You can terminate the Power of Attorney at any time. An Agent’s authority may also end by court order.  You can write a termination date or event into the Power of Attorney to terminate it and it always terminates upon the death.

Can a Power of Attorney be Abused?

Sadly, Powers of Attorney can be subject to abuse and there are legitimate concerns in executing them.  In reality, they can be used to misappropriate your assets.  You should only sign a Power of Attorney if you have an Agent whom you trust, such as a spouse, child, lawyer, or trusted friend. You should also consider implementing the various safeguards such as using a monitor and having the Power of Attorney held by a lawyer or friend only to be given to the Agent if needed.

Problems Using a Power of Attorney

Banks and financial institutions are problematic when trying to get them to recognize a Power of Attorney.  They will scrutinize it for issues.  They will require additional documentation.  They may refuse to accept it or require continuing documentation of incapacity.

HIPAA and a Power of Attorney

HIPAA is a federal law that protects an individual’s privacy by restricting access to the release of health information and has had a impact on the ability for agents to get to your medical records.
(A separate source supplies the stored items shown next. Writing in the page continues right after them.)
(* ===== verification/FloatReal.v ===== *)
(** * Doubles as real numbers

    The real number a double stands for, and the standard model of rounding:
    one operation is off by at most one part in 2^53 of its result, or half of
    the smallest double. *)
From Stdlib Require Import Reals Lra.
From S2P Require Import Prelude Float64.
Local Open Scope R_scope.

(** The double 1 in units, as a real number. *)
Definition unit_R : R := IZR F64.one_u.

Lemma unit_R_large : 1000000000000000000000000000000 <= unit_R.
Proof. unfold unit_R. apply IZR_le. vm_compute. discriminate. Qed.

Lemma Rabs_bounds x a : Rabs x <= a -> - a <= x <= a.
Proof. unfold Rabs. destruct (Rcase_abs x); lra. Qed.

(** Half a unit. *)
Definition tiny : R := / 1000000000000000000000000000000.

Lemma tiny_pos : 0 < tiny.
Proof. unfold tiny. lra. Qed.

(** [x] is a number of value [X]. *)
Definition is_real (x : F64.t) (X : R) : Prop := exists z, F64.num x z /\ X = IZR z / unit_R.

Lemma unit_R_pos : 0 < unit_R.
Proof. pose proof unit_R_large. lra. Qed.

Lemma is_real_nonneg X z : X = IZR z / unit_R -> 0 <= X -> (0 <= z)%Z.
Proof.
  intros -> Hx. apply le_IZR. pose proof unit_R_pos. apply (Rmult_le_reg_r (/ unit_R)); [by apply Rinv_0_lt_compat|]. lra.
Qed.

(** Rounding a quotient. *)
Lemma rne_near n d : (0 <= n)%Z -> (0 < d)%Z ->
  (2 ^ 53 * Z.abs (F64.rne n d * d - n) <= n + 2 ^ 52 * d)%Z.
Proof.
  intros Hn Hd. rewrite F64.rne_eq by done. destruct (F64.shift_spec n d Hn Hd) as (Hs & _ & Hcase).
  set (k := (2 ^ F64.shift n d)%Z) in *. assert (0 < k)%Z as Hk by (apply Z.pow_pos_nonneg; lia).
  assert (0 < d * k)%Z as HD by (apply Z.mul_pos_pos; lia).
  assert (2 * Z.abs (F64.pick (n / (d * k)) (n mod (d * k)) (d * k) * (d * k) - n) <= d * k)%Z as Hp.
  { pose proof (Z.div_mod n (d * k) ltac:(lia)) as Hdm. pose proof (Z.mod_pos_bound n (d * k) HD) as Hm.
    unfold F64.pick. destruct (Z.compare_spec (2 * (n mod (d * k))) (d * k)); [destruct (Z.even _)|..]; nia. }
  replace (F64.pick (n / (d * k)) (n mod (d * k)) (d * k) * k * d)%Z
    with (F64.pick (n / (d * k)) (n mod (d * k)) (d * k) * (d * k))%Z by lia.
  destruct Hcase as [Hz|Hbig]; [unfold k in *; rewrite Hz in *; lia|].
  assert (2 ^ 52 * k * d <= n)%Z as Hn'; [|lia].
  rewrite Z.pow_add_r in Hbig by lia. fold k in Hbig. pose proof (Z.mul_div_le n d Hd). nia.
Qed.

Lemma rne_near_R n d : (0 <= n)%Z -> (0 < d)%Z ->
  Rabs (IZR (F64.rne n d) - IZR n / IZR d) <= IZR n / IZR d / 9007199254740992 + 1 / 2.
Proof.
  intros Hn Hd. pose proof (rne_near n d Hn Hd) as Hz. apply IZR_le in Hz.
  rewrite mult_IZR, abs_IZR, minus_IZR, mult_IZR, plus_IZR, mult_IZR in Hz.
  change (IZR (2 ^ 53)) with 9007199254740992 in Hz. change (IZR (2 ^ 52)) with 4503599627370496 in Hz.
  apply IZR_lt in Hd. apply (Rmult_le_reg_r (IZR d)); [done|].
  rewrite <- (Rabs_pos_eq (IZR d)) at 2 by lra. rewrite <- Rabs_mult.
  replace ((IZR (F64.rne n d) - IZR n / IZR d) * IZR d) with (IZR (F64.rne n d) * IZR d - IZR n) by (field; lra).
  replace ((IZR n / IZR d / 9007199254740992 + 1 / 2) * IZR d) with (IZR n / 9007199254740992 + IZR d / 2) by (field; lra).
  lra.
Qed.

(** The rounded quotient as a number: [n / d] are units over [unit_R]. *)
Lemma rne_real x n d X : F64.num x (F64.srne n d) -> (0 <= n)%Z -> (0 < d)%Z -> X = IZR n / IZR d / unit_R ->
  exists Y, is_real x Y /\ 0 <= Y /\ Rabs (Y - X) <= X / 9007199254740992 + tiny /\ (1 <= X -> 1 <= Y).
Proof.
  intros Hx Hn Hd ->. rewrite F64.srne_rne in Hx by done. exists (IZR (F64.rne n d) / unit_R). pose proof unit_R_large as Hl.
  assert (0 < / unit_R) as Hinv by (apply Rinv_0_lt_compat; lra).
  split; [by eexists|]. split; [|split; [|intros HX]].
  - apply Rmult_le_pos; [apply IZR_le, F64.rne_nonneg; done|lra].
  - apply (Rmult_le_reg_r unit_R); [lra|]. rewrite <- (Rabs_pos_eq unit_R) at 3 by lra. rewrite <- Rabs_mult.
    pose proof (rne_near_R n d Hn Hd) as Hr. set (q := IZR n / IZR d) in *.
    replace ((IZR (F64.rne n d) / unit_R - q / unit_R) * unit_R) with (IZR (F64.rne n d) - q) by (field; lra).
    replace ((q / unit_R / 9007199254740992 + tiny) * unit_R) with (q / 9007199254740992 + tiny * unit_R) by (field; lra).
    assert (1 / 2 <= tiny * unit_R) by (unfold tiny; lra). lra.
  - apply (Rmult_le_reg_r unit_R); [lra|]. replace (IZR (F64.rne n d) / unit_R * unit_R) with (IZR (F64.rne n d)) by (field; lra).
    rewrite Rmult_1_l. apply IZR_le, F64.rne_ge; [done|done|rewrite <- (Z.mul_1_l F64.one_u); apply F64.repr_units; lia|].
    apply le_IZR. rewrite mult_IZR. fold unit_R. apply IZR_lt in Hd.
    apply (Rmult_le_compat_r (unit_R * IZR d)) in HX; [|apply Rlt_le, Rmult_lt_0_compat; lra].
    replace (IZR n / IZR d / unit_R * (unit_R * IZR d)) with (IZR n) in HX by (field; lra). lra.
Qed.

(** ** The operations *)

Lemma real_of_Z z : (0 <= z <= 2 ^ 53)%Z -> is_real (F64.of_Z z) (IZR z).
Proof.
  intros Hz. exists (z * F64.one_u)%Z. split; [by apply F64.of_Z_num_exact|]. rewrite mult_IZR. fold unit_R.
  pose proof unit_R_pos. field. lra.
Qed.

Lemma big_enough : (2 ^ 200 * F64.one_u <= F64.big_u)%Z.
Proof. vm_compute. discriminate. Qed.

(** Bounds between real values are bounds between units. *)
Lemma units_le a b : IZR a / unit_R <= IZR b / unit_R -> (a <= b)%Z.
Proof.
  intros Hab. apply le_IZR. pose proof unit_R_pos. apply (Rmult_le_reg_r (/ unit_R)); [by apply Rinv_0_lt_compat|]. exact Hab.
Qed.

Lemma real_div x y X Y : is_real x X -> is_real y Y -> 0 <= X <= 1000000000000000000 -> 1 / 1000000 <= Y ->
  exists Q, is_real (F64.div x y) Q /\ 0 <= Q /\ Rabs (Q - X / Y) <= X / Y / 9007199254740992 + tiny
  /\ (1 <= X / Y -> 1 <= Q).
Proof.
  intros (a & Ha & EX) (b & Hb & EY) HX HY. pose proof unit_R_pos as Hu. pose proof F64.one_u_pos as Ho.
  assert (0 <= a)%Z as Hpa by (eapply is_real_nonneg; [exact EX|lra]).
  assert (a <= 1000000000000000000 * F64.one_u)%Z as Hla.
  { apply units_le. rewrite mult_IZR. fold unit_R. replace (1000000000000000000 * unit_R / unit_R) with 1000000000000000000 by (field; lra). lra. }
  assert (F64.one_u <= 1000000 * b)%Z as Hlb.
  { apply units_le. rewrite mult_IZR. fold unit_R. replace (1000000 * IZR b / unit_R) with (1000000 * Y) by (rewrite EY; field; lra).
    replace (unit_R / unit_R) with 1 by (field; lra). lra. }
  apply (rne_real _ (a * F64.one_u) b).
  - apply F64.div_num; [done|done|lia|]. pose proof big_enough. rewrite Z.abs_eq by nia.
    assert (a * F64.one_u <= 1000000000000000000 * F64.one_u * (1000000 * b))%Z by nia. nia.
  - nia.
  - lia.
  - rewrite EX, EY, mult_IZR. fold unit_R. assert (0 < IZR b) by (apply IZR_lt; lia). field. lra.
Qed.

Lemma real_mul x y X Y : is_real x X -> is_real y Y -> 0 <= X <= 1000000000000000000 -> 0 <= Y <= 1000000000000000000 ->
  exists P, is_real (F64.mul x y) P /\ 0 <= P /\ Rabs (P - X * Y) <= X * Y / 9007199254740992 + tiny
  /\ (1 <= X * Y -> 1 <= P).
Proof.
  intros (a & Ha & EX) (b & Hb & EY) HX HY. pose proof unit_R_pos as Hu. pose proof F64.one_u_pos as Ho.
  assert (forall c C, C = IZR c / unit_R -> 0 <= C <= 1000000000000000000 -> (0 <= c <= 1000000000000000000 * F64.one_u)%Z) as Hc.
  { intros c C EC HC. split; [eapply is_real_nonneg; [exact EC|lra]|]. apply units_le. rewrite mult_IZR. fold unit_R.
    replace (1000000000000000000 * unit_R / unit_R) with 1000000000000000000 by (field; lra). lra. }
  pose proof (Hc a X EX HX) as Hpa. pose proof (Hc b Y EY HY) as Hpb.
  apply (rne_real _ (a * b) F64.one_u).
  - apply F64.mul_num; [done|done|]. pose proof big_enough. rewrite Z.abs_eq by nia.
    assert (a * b <= 1000000000000000000 * F64.one_u * (1000000000000000000 * F64.one_u))%Z by (apply Z.mul_le_mono_nonneg; lia). nia.
  - nia.
  - done.
  - rewrite EX, EY, mult_IZR. fold unit_R. field. lra.
Qed.

(** [int64(x)] is the integer part. *)
Lemma real_to_int64 x X : is_real x X -> 0 <= X < 4611686018427387904 ->
  IZR (F64.to_int64 x) <= X < IZR (F64.to_int64 x) + 1.
Proof.
  intros (z & (s & u & -> & Hu & Hz) & EX) HX. pose proof unit_R_pos as HU. pose proof F64.one_u_pos as Ho.
  assert (0 <= z)%Z as Hpz by (eapply is_real_nonneg; [exact EX|lra]).
  assert (F64.to_int64 (F64.Fin s u) = z / F64.one_u)%Z as ->.
  { destruct s; simpl in Hz.
    - assert (u = 0)%Z as -> by lia. subst z. done.
    - subst u. apply F64.to_int64_Fin; [done|]. apply Z.div_le_upper_bound; [done|].
      apply units_le. rewrite mult_IZR. fold unit_R. replace (unit_R * IZR Int64.max_val / unit_R) with (IZR Int64.max_val) by (field; lra).
      change (IZR Int64.max_val) with 9223372036854775807. lra. }
  pose proof (Z.div_mod z F64.one_u ltac:(lia)) as Hdm. pose proof (Z.mod_pos_bound z F64.one_u Ho) as Hm.
  set (q := (z / F64.one_u)%Z) in *. set (r := (z mod F64.one_u)%Z) in *.
  assert (X = IZR q + IZR r / unit_R) as ->.
  { rewrite EX, Hdm, plus_IZR, mult_IZR. fold unit_R. field. lra. }
  assert (0 <= IZR r / unit_R < 1); [|lra]. destruct Hm as [H0 H1]. apply IZR_le in H0. apply IZR_lt in H1. fold unit_R in H1. split.
  - apply Rmult_le_pos; [done|]. by apply Rlt_le, Rinv_0_lt_compat.
  - apply (Rmult_lt_reg_r unit_R); [done|]. replace (IZR r / unit_R * unit_R) with (IZR r) by (field; lra). lra.
Qed.

Lemma real_sub x y X Y : is_real x X -> is_real y Y -> 0 <= Y <= X -> X <= 1000000000000000000 ->
  exists D, is_real (F64.sub x y) D /\ 0 <= D /\ Rabs (D - (X - Y)) <= (X - Y) / 9007199254740992 + tiny
  /\ (1 <= X - Y -> 1 <= D).
Proof.
  intros (a & Ha & EX) (b & Hb & EY) HY HX. pose proof unit_R_pos as Hu. pose proof F64.one_u_pos as Ho.
  assert (0 <= b <= a)%Z as Hab.
  { split; [eapply is_real_nonneg; [exact EY|lra]|apply units_le; lra]. }
  assert (a <= 1000000000000000000 * F64.one_u)%Z as Hla.
  { apply units_le. rewrite mult_IZR. fold unit_R. replace (1000000000000000000 * unit_R / unit_R) with 1000000000000000000 by (field; lra). lra. }
  apply (rne_real _ (a - b) 1).
  - apply F64.sub_num; [done|done|]. pose proof big_enough. lia.
  - lia.
  - done.
  - rewrite EX, EY, minus_IZR. field. lra.
Qed.

(** A decimal constant. *)
Lemma real_dec n k : (0 <= n <= 1000)%Z -> (0 <= k <= 3)%Z ->
  exists D, is_real (F64.dec n k) D /\ 0 <= D
  /\ Rabs (D - IZR n / IZR (10 ^ k)) <= IZR n / IZR (10 ^ k) / 9007199254740992 + tiny
  /\ (1 <= IZR n / IZR (10 ^ k) -> 1 <= D).
Proof.
  intros Hn Hk. pose proof unit_R_pos as Hu. pose proof F64.one_u_pos as Ho. pose proof big_enough as Hb.
  assert (0 < 10 ^ k)%Z as Hp by (apply Z.pow_pos_nonneg; lia).
  apply (rne_real _ (n * F64.one_u) (10 ^ k)).
  - rewrite F64.srne_rne by nia. apply F64.dec_num; [lia|lia|nia].
  - nia.
  - done.
  - rewrite mult_IZR. fold unit_R. apply IZR_lt in Hp. field. lra.
Qed.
A Power of Attorney or a Healthcare Proxy or Living Will will not be effective for HIPAA unless it includes a clause appointing the agent as a “Personal Representative” under HIPAA.

Alternatively, you can appoint a Personal Representative by executing a separate HIPAA authorization form.

Healthcare Proxy Vs Power of Attorney

A Power of Attorney does not include decisions over your healthcare.  A Healthcare Proxy (Healthcare Power of Attorney or Advance Healthcare Directive) is a separate legal document from the Power of Attorney.  You will need a Healthcare Proxy in addition to a Power of Attorney.  The Healthcare Proxy gives an Agent the power to make healthcare decisions for you.

The Alternative is a Guardianship Proceeding

The real problem is that if you don’t have a Power of Attorney and you become incapacitated or unable to manage your affairs.  The only other alternative is a Guardianship proceeding.

Trust me, you don’t want to have to resort to a Guardianship proceeding.  That means someone has to start a legal proceeding in court.  It takes a long time, is expensive, and airs your issues in public.

Connecticut Power of Attorney Law

The new Connecticut Uniform Power of Attorney Act was enacted last year (Public Act No. 15-240).

This legislation was a major update for Connecticut law bringing it up to date for powers of attorney.

Essentially, the form is much more specific in the powers granted to the fiduciary.

The effective date is October 1, 2016.  There is now a short and long form.

New York Power of Attorney Law

New York already has a similar law which was updated September 1, 2009 (N.Y. GOL §5-1501)

Do You Need to Update Your Power of Attorney?

If your Power of Attorney was signed prior to these dates, you should have it updated.

New York, Connecticut or another State Different Laws

Powers of Attorney are state specific, so it is best to consider the state you live in and where you need to utilize the Power when you draft and execute it.